Efficiency improvements aren’t keeping pace with the growth in scale. Performance per watt has improved by 34% annually, but total energy consumption has risen by 100% each year. Researchers emphasize that even with technology optimizations, the overall load on power systems continues to grow.


Currently, the world’s most powerful AI supercomputer is Colossus, built by xAI. It was constructed in 214 days, cost $7 billion, runs on 200,000 AI chips, and consumes 300 megawatts — about as much as 250,000 residential homes.


The AI supercomputing sector is rapidly commercializing. In 2019, the private sector owned only 40% of such computing power, but by 2025, that share has risen to 80%. Over six years, commercial AI systems have grown 2.7 times faster per year than government systems (1.9x). This reflects a paradigm shift: supercomputers have evolved from research tools into industrial assets generating profits.


Major projects confirm this trend: OpenAI is pursuing the $500 billion Stargate initiative, and NVIDIA has a similarly ambitious plan. In total, Epoch AI’s database lists over 500 major AI centers built over the past six years.


The U.S. retains leadership in AI supercomputing capacity, controlling about 75% of all AI supercomputers. China follows with 15%, while traditional leaders like Japan and Germany have fallen behind. Physical location, however, doesn’t always correlate with usage — many data centers are accessed via the cloud.

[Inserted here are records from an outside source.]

(* ===== verification/CoreTheorems.v ===== *)
(** * Theorems about the wire formats, the event queue and the simulated links *)

From Stdlib Require Import Sorting.Sorted Sorting.Permutation.
From S2P Require Import Prelude CppStrings Doubles Packet Transport EmulatorPacket LinkState EventQueue Runtime Edge Topology.

(** ** Wire formats *)

(** [Packet::pack] and [Packet::unpack] are inverse to each other: the byte
    strings that [unpack] accepts are exactly the images of the valid packets,
    and it returns the packet that was packed. *)
Lemma packet_codec (data : list byte) (p : Packet) :
  Packet.unpack data = Some p <-> packet_ok p /\ data = Packet.pack p.
Proof.
  split.
  - intros H. by apply packet_unpack_sound in H as [<- ?].
  - intros [Hp ->]. by apply packet_unpack_pack.
Qed.

(** The same of transport segments: every field, the signed 32-bit window
    and sequence number included, survives, and nothing else decodes. *)
Lemma transport_codec (data : list byte) (t : Transport) :
  Transport.unpack data = Some t <-> transport_ok t /\ data = Transport.pack t.
Proof.
  split.
  - intros H. by apply transport_unpack_sound in H as [<- ?].
  - intros [Ht ->]. by apply transport_unpack_pack.
Qed.

(** An emulator frame is read back from the front of a datagram, whatever
    follows it, and every datagram that decodes starts with the frame. *)
Lemma emulator_codec (data : list byte) (p : EmulatorPacket) :
  EmulatorPacket.unpack data = Some p <->
  emulator_packet_ok p /\ exists rest, data = EmulatorPacket.pack p ++ rest.
Proof.
  split.
  - intros H. by apply emulator_unpack_sound in H as (rest & -> & ?); eauto.
  - intros [Hp [rest ->]]. by apply emulator_unpack_pack_app.
Qed.

(** C39: The wire formats.  For packets, transport segments and emulator frames,
    [pack] and [unpack] are inverse to each other: the byte strings that [unpack]
    accepts are exactly the images of the valid values (a frame may be followed
    by anything), and it returns the value that was packed, with every field, the
    signed 32-bit window and sequence number included. *)
Theorem wire_codecs (data : list byte) :
  (forall p, Packet.unpack data = Some p <-> packet_ok p /\ data = Packet.pack p) /\
  (forall t, Transport.unpack data = Some t <-> transport_ok t /\ data = Transport.pack t) /\
  (forall f, EmulatorPacket.unpack data = Some f <->
     emulator_packet_ok f /\ exists rest, data = EmulatorPacket.pack f ++ rest).
Proof.
  split; [apply packet_codec|]. split; [apply transport_codec|apply emulator_codec].
Qed.

(** A segment packed into a packet and back: a transport segment of legal
    size always fits in a packet, and unwrapping the packet's bytes twice gives
    it back. *)
Theorem segment_in_packet (dest src seq : Z) (t : Transport) :
  transport_ok t -> 0 <= dest <= 255 -> 0 <= src <= 255 -> INT_MIN <= seq <= INT_MAX ->
  exists p, new_Packet dest src MAX_TTL TRANSPORT_PKT seq (Transport.pack t) = inr p /\
    vsize (Packet.pack p) <= 128 /\
    (q ← Packet.unpack (Packet.pack p); Transport.unpack (Packet.payload_ q)) = Some t.
Proof.
  intros Ht Hd Hs Hq. pose proof (pack_fits t Ht) as Hf.
  unfold Packet.MAX_PAYLOAD_SIZE, Packet.MAX_PACKET_SIZE, Packet.HEADER_SIZE in Hf.
  set (p := mkPacket dest src MAX_TTL TRANSPORT_PKT seq (Transport.pack t)).
  assert (Hv : isValid p = true).
  { apply isValid_spec. cbn. unfold MAX_TTL, TRANSPORT_PKT. lia. }
  exists p. split; [|split].
  - by apply new_Packet_spec.
  - rewrite packet_pack_length. unfold Packet.HEADER_SIZE. cbn. lia.
  - rewrite packet_unpack_pack by (by split). cbn. by apply transport_unpack_pack.
Qed.

Lemma segment_in_packet_witness :
  exists p, new_Packet 2 1 MAX_TTL TRANSPORT_PKT 0
      (Transport.pack (mkTransport 30 21 DATA 0 (-7) (stringToBytes "abc"))) = inr p /\
    vsize (Packet.pack p) <= 128 /\
    (q ← Packet.unpack (Packet.pack p); Transport.unpack (Packet.payload_ q)) =
      Some (mkTransport 30 21 DATA 0 (-7) (stringToBytes "abc")).
Proof. apply segment_in_packet; repeat split; vm_compute; congruence. Defined.

(** A list of at most 119 addresses survives the link-state payload. *)
Theorem link_state_codec (neighbors : list Z) :
  Forall (fun n => 0 <= n <= MAX_ADDRESS) neighbors -> vsize neighbors <= 119 ->
  exists l, new_LinkState neighbors = inr l /\
    getNeighbors <$> LinkState.unpack (LinkState.pack l) = Some neighbors.
Proof.
  intros Hn Hs. pose proof (neighbors_roundtrip neighbors Hn Hs) as Hr.
  destruct (new_LinkState neighbors) as [|l]; [done|]. by exists l.
Qed.

Lemma link_state_codec_witness :
  exists l, new_LinkState [3; 255; 0] = inr l /\
    getNeighbors <$> LinkState.unpack (LinkState.pack l) = Some [3; 255; 0].
Proof.
  apply link_state_codec; [|vm_compute; congruence].
  repeat constructor; vm_compute; congruence.
Defined.

(** ** The event queue *)

(** The queue is a stable priority queue: after any sequence of insertions
    it holds exactly the inserted events, sorted by time, and the events of one
    time come out in the order they were inserted. *)
Theorem queue_stable {C} (evs : list (ScheduledEvent C)) :
  let q := fold_left (fun q e => addEvent e q) evs [] in
  queue_ok q /\ Permutation q evs /\ forall t, at_time t q = at_time t evs.
Proof.
  assert (Hgen : forall q0 : OrderedEventQueue C, queue_ok q0 ->
    let q := fold_left (fun q e => addEvent e q) evs q0 in
    queue_ok q /\ Permutation q (q0 ++ evs) /\
    forall t, at_time t q = at_time t (q0 ++ evs)).
  { induction evs as [|e evs IH]; intros q0 Hq0; cbv zeta; cbn [fold_left].
    - by rewrite app_nil_r.
    - specialize (IH (addEvent e q0) (addEvent_ok _ _ Hq0)).
      cbv zeta in IH. destruct IH as (H1 & H2 & H3).
      split; [done|]. split.
      + rewrite H2, addEvent_perm. cbn. apply Permutation_middle.
      + intros t. rewrite (H3 t), !at_time_app, addEvent_at_time, at_time_cons by done.
        by rewrite app_assoc. }
  apply (Hgen [] queue_ok_nil).
Qed.

(** [removeNextEvent] of a sorted queue takes an event that no remaining
    event precedes and leaves a sorted queue; on an empty queue it is undefined. *)
Theorem queue_remove {C} (q : OrderedEventQueue C) :
  queue_ok q ->
  match removeNextEvent q with
  | (Ret e, rest) => getNextEvent q = Some e /\ q = e :: rest /\ queue_ok rest /\
      Forall (fun x => timeToOccur e <= timeToOccur x) rest
  | (Fault f, _) => q = [] /\ f = UB
  end.
Proof.
  intros Hq. destruct q as [|e rest]; [done|]. cbn. inversion Hq; subst. auto.
Qed.

Lemma queue_remove_witness :
  match removeNextEvent (addEvent (mkEvent 3 (Some true))
                           [mkEvent 3 (Some false); mkEvent 9 None]) with
  | (Ret e, rest) =>
      getNextEvent (addEvent (mkEvent 3 (Some true))
                     [mkEvent 3 (Some false); mkEvent 9 None]) = Some e /\
      addEvent (mkEvent 3 (Some true)) [mkEvent 3 (Some false); mkEvent 9 None] = e :: rest /\
      queue_ok rest /\ Forall (fun x => timeToOccur e <= timeToOccur x) rest
  | (Fault f, _) => addEvent (mkEvent 3 (Some true))
      [mkEvent 3 (Some false); mkEvent 9 None] = [] /\ f = UB
  end.
Proof.
  apply queue_remove, addEvent_ok. repeat constructor; vm_compute; congruence.
Defined.

(** ** Links *)

(** Putting a packet on a link: a packet that would wait longer than the
    link buffers is dropped and the link is unchanged; any other occupies its
    direction until [max(now, free) + size / bandwidth], the other direction
    being untouched; it is lost if the link is down or the random draw is below
    the loss rate (but it occupied the link), and otherwise arrives one
    propagation delay after it was sent.  Exactly one counter grows, by one,
    for each packet that does not arrive. *)
Theorem schedule_contract {C} (src size now : Z) (e : Edge) (r : RuntimeManager C) :
  edge_ok e -> counters_ok r -> 0 <= size <= 128 -> src = a_ e \/ src = b_ e ->
  0 <= now <= EDGE_TIME_LIMIT ->
  let busy := size * 1000000 / bwBytesPerSec (options_ e) in
  let finish := Z.max now (sendTime src e) + busy in
  exists res e' r', schedulePkt src size now (e, r) = (Ret res, (e', r')) /\
    pktsSent_ r' = pktsSent_ r /\ options_ e' = options_ e /\
    (forall other, (other =? a_ e) <> (src =? a_ e) -> sendTime other e' = sendTime other e) /\
    if finish - now >? bufferingMs (options_ e) * 1000
    then res = -1 /\ e' = e /\ pktsDropped_ r' = pktsDropped_ r + 1 /\
      pktsLost_ r' = pktsLost_ r
    else sendTime src e' = finish /\ pktsDropped_ r' = pktsDropped_ r /\
      if negb (live_ e) || dltb (rng_ e O) (lossRate (options_ e))
      then res = -1 /\ pktsLost_ r' = pktsLost_ r + 1
      else res = finish + delayMs (options_ e) * 1000 /\ pktsLost_ r' = pktsLost_ r.
Proof.
  intros He Hr Hs Hsrc Hn busy finish.
  pose proof (schedulePkt_run src size now e r He Hr Hs Hsrc Hn) as Hrun.
  unfold schedule_spec, overflows, loses in Hrun.
  change (finish_time src size now e) with finish in Hrun.
  destruct (finish - now >? _).
  { eexists _, _, _. split; [exact Hrun|]. cbn. auto 10. }
  destruct (_ || _); eexists _, _, _; (split; [exact Hrun|]); cbn;
    (split; [done|]); (split; [apply options_occupied|]);
    (split; [intros other Ho; apply sendTime_occupied_other; congruence|]);
    rewrite sendTime_occupied; auto.
Qed.

Definition sample_edge : Edge := new_Edge 1 2 default_EdgeOptions (fun _ => dofZ 0).
Definition sample_manager : RuntimeManager unit := new_RuntimeManager 0.

Lemma schedule_contract_witness :
  exists res e' r', schedulePkt 1 100 500 (sample_edge, sample_manager) = (Ret res, (e', r')) /\
    pktsSent_ r' = 0 /\ options_ e' = default_EdgeOptions /\
    (forall other, (other =? 1) <> true -> sendTime other e' = sendTime other sample_edge) /\
    (sendTime 1 e' = 10500 /\ pktsDropped_ r' = 0 /\ (res = 11500 /\ pktsLost_ r' = 0)).
Proof.
  apply (schedule_contract 1 100 500 sample_edge sample_manager);
    [repeat split; vm_compute; congruence..|by left|split; vm_compute; congruence].
Defined.

(** A link never carries two packets of one direction at once: of two
    packets that are accepted one after the other, the second arrives at least
    its own transmission time after the first. *)
Theorem link_serial {C} (src size1 size2 now1 now2 t1 t2 : Z) (e1 e2 e3 : Edge)
    (r1 r2 r3 : RuntimeManager C) :
  edge_ok e1 -> edge_ok e2 -> counters_ok r1 -> counters_ok r2 ->
  0 <= size1 <= 128 -> 0 <= size2 <= 128 -> src = a_ e1 \/ src = b_ e1 ->
  0 <= now1 <= EDGE_TIME_LIMIT -> 0 <= now2 <= EDGE_TIME_LIMIT ->
  schedulePkt src size1 now1 (e1, r1) = (Ret t1, (e2, r2)) -> t1 <> -1 ->
  schedulePkt src size2 now2 (e2, r2) = (Ret t2, (e3, r3)) -> t2 <> -1 ->
  t1 + size2 * 1000000 / bwBytesPerSec (options_ e1) <= t2.
Proof.
  intros He1 He2 Hr1 Hr2 Hs1 Hs2 Hsrc Hn1 Hn2 H1 Ht1 H2 Ht2.
  rewrite schedulePkt_run in H1 by done. unfold schedule_spec in H1.
  destruct (overflows _ _ _ e1); [injection H1; congruence|].
  destruct (loses e1); [injection H1; congruence|]. cbn in H1.
  injection H1 as <- <- <-.
  assert (Hab : a_ (occupied src size1 now1 e1) = a_ e1 /\
    b_ (occupied src size1 now1 e1) = b_ e1)
    by (unfold occupied, set_sendTime; by destruct (live_ e1), (_ =? _)).
  rewrite schedulePkt_run in H2 by (try done; destruct Hab as [-> ->]; done).
  unfold schedule_spec in H2.
  destruct (overflows _ _ _ (occupied _ _ _ _)); [injection H2; congruence|].
  destruct (loses (occupied _ _ _ _)); [injection H2; congruence|]. cbn in H2.
  injection H2 as <- <- <-. unfold finish_time at 2, busy_time.
  rewrite sendTime_occupied, options_occupied. lia.
Qed.

Lemma link_serial_witness :
  11500 + 50 * 1000000 / bwBytesPerSec (options_ sample_edge) <= 16500.
Proof.
  eapply (link_serial 1 100 50 500 700 11500 16500 sample_edge _ _ sample_manager);
    [| | | | | |left; reflexivity| | |vm_compute; reflexivity| |vm_compute; reflexivity|];
    try (repeat split; vm_compute; congruence); lia.
Defined.

(** ** The topology *)

(** The operations of a topology, and what each does to an abstract topology:
    the state and the options of every unordered pair of nodes, and the set of
    nodes that failed. *)
Inductive topo_op : Type :=
| OpNewEdge (a b : Z) (options : EdgeOptions)
| OpFailEdge (a b : Z)
| OpRestartEdge (a b : Z)
| OpFailNode (a : Z)
| OpRestartNode (a : Z)
| OpGetLiveEdge (a b : Z).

Yet technological progress comes with significant costs. According to Good Jobs First, at least 10 U.S. states lose over $100 million in tax revenue annually due to data center tax incentives. Moreover, these facilities consume vast amounts of water and land, putting pressure on local ecosystems.


In early 2025, analysts from Cowen reported early signs of a market "cooldown." Major cloud providers, including AWS and Microsoft, began scaling back or pausing some projects. It remains unclear whether this represents a strategic pause or the beginning of an industry slowdown. But one thing is certain: the AI era is also the era of energy-hungry machines.